Michael Bloomberg, alcalde de Nueva York, ha prohibido los teléfonos móviles en las escuelas públicas de su ciudad: los alumnos no entrarán con teléfono al colegio. La infracción de la norma acarreará la confiscación de aparatos y, avisada la familia del infractor, el teléfono acabará en la basura si los padres no se presentan pronto. Dos razones justifican al alcalde: los móviles distraen (veo alumnos poseídos por la idea fija de recibir y mandar mensajes: manos bajo el pupitre escribiendo a ciegas en el móvil mientras fingen mirar a la pizarra) y alguna vez persiguen fines poco apropiados y peligrosos, dice Bloomberg. Sólo habrá excepciones en casos de probada necesidad médica.
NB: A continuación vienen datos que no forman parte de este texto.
(** The variables [train] carries from one iteration to the next, with the
    parameter slot of [self.policy]. *)
Record State : Type :=
  { cur_mean : list R;
    cur_std : list R;
    policy : list R }.

(** What one iteration used and produced. *)
Record IterLog : Type :=
  { log_itr : nat;
    log_sample_std : list R;
    log_criterion : string;
    log_threshold : Z;
    log_infos : list Info;
    log_update : Update }.

Section Train.

(** [stateful_pool.singleton_pool.run_collect] with the worker above: the
    batch it returns at an iteration, for a threshold and an argument
    bundle. *)
Variable run_collect : nat -> Z -> Args.t -> list Info.

(** Lines 126-131: the criterion tag and the threshold. *)
Definition dispatch (self : CEM.t) : string * Z :=
  match CEM.batch_size self with
  | None => ("paths"%string, CEM.n_samples self)
  | Some b => ("samples"%string, b)
  end.

(** The body of the loop of [train]. *)
Definition train_itr (self : CEM.t) (n_best : Z) (itr : nat) (st : State)
  : result (State * IterLog) :=
  mult <- extra_var_mult itr (CEM.extra_decay_time self) ;;
  let sample_std := sample_std_of (cur_std st) (CEM.extra_std self) mult in
  let criterion := fst (dispatch self) in
  let threshold := snd (dispatch self) in
  let infos :=
    run_collect itr threshold
      (Args.mk (cur_mean st) sample_std (CEM.max_path_length self)
               (CEM.discount self) criterion (CEM.n_evals self)) in
  u <- update n_best infos ;;
  Ok ({| cur_mean := new_mean u; cur_std := new_std u; policy := best_x u |},
      {| log_itr := itr;
         log_sample_std := sample_std;
         log_criterion := criterion;
         log_threshold := threshold;
         log_infos := infos;
         log_update := u |}).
La eliminación del móvil se une a otras medidas para depurar el sistema escolar, como la proscripción de drogas, videojuegos y armas. Sé que el teléfono incluye juegos, ignoro su utilidad como arma (¿qué fines peligrosos temen las autoridades de Nueva York?) y acabo de leer que puede actuar como una droga: el uso del móvil desencadena en ciertos individuos, genéticamente predispuestos, un tipo de trastorno obsesivo-compulsivo que los obliga a llamar sin parar. Es un caso de psiquiatra. Médicos especialistas en adicciones tratan la nueva pasión teléfonica, según informaban hace diez días David Espinós y Javier Sampedro en las páginas de Sociedad de este periódico. Casi en el mismo instante, el alcalde de un pueblo de Sevilla era juzgado por gastar 6.000 euros del ayuntamiento en conversaciones con su novia a través del móvil municipal. Un mal común y muy extendido (coger el teléfono del trabajo para fines personales) coincidía así con una patología emergente: la galopante obsesión por el móvil (y con otra más clásica: la obsesión por la novia).

Hay una estrafalaria proliferación de teléfonos. En una casa, antes, había un teléfono, dos a lo sumo, pero ahora en una familia de tres a cinco miembros no es difícil encontrar siete u ocho teléfonos. En una familia consecuentemente católica, de nueve miembros, por ejemplo, una docena de teléfonos no sería hoy ninguna exageración. Puesto que el móvil se ha convertido en producto desechable, rápidamente renovable, y poseer el último modelo supone una marca de distinción social, en los hogares se multiplican los nuevos módelos de móvil mientras en cajones perdidos se amontonan los superados, obsoletos, silenciados móviles muertos. Espero que la industria del coleccionismo y la nostalgia les dé pronto nueva dignidad a esos aparatos despreciados por antiguos seis meses después de su puesta en funcionamiento.

Necesitamos compulsivamente comunicación: qué miedo el aislamiento sin teléfono móvil (me parecen magníficas esas personas que no pueden esperar a llegar bajo techo y van hablando a voces por las calles, sin pararse nunca). Estamos en la edad del pavor, y hay una rebelión de padres neoyorquinos: después del 11 de Septiembre, dicen, en época de atentados y apagones y en un país donde desaparecen niños a millares, el móvil es para nuestros hijos absolutamente necesario. Es una bendición de Dios en semejante lugar solitario y maldito, como decía del gramófono un poema de Leopoldo María Panero.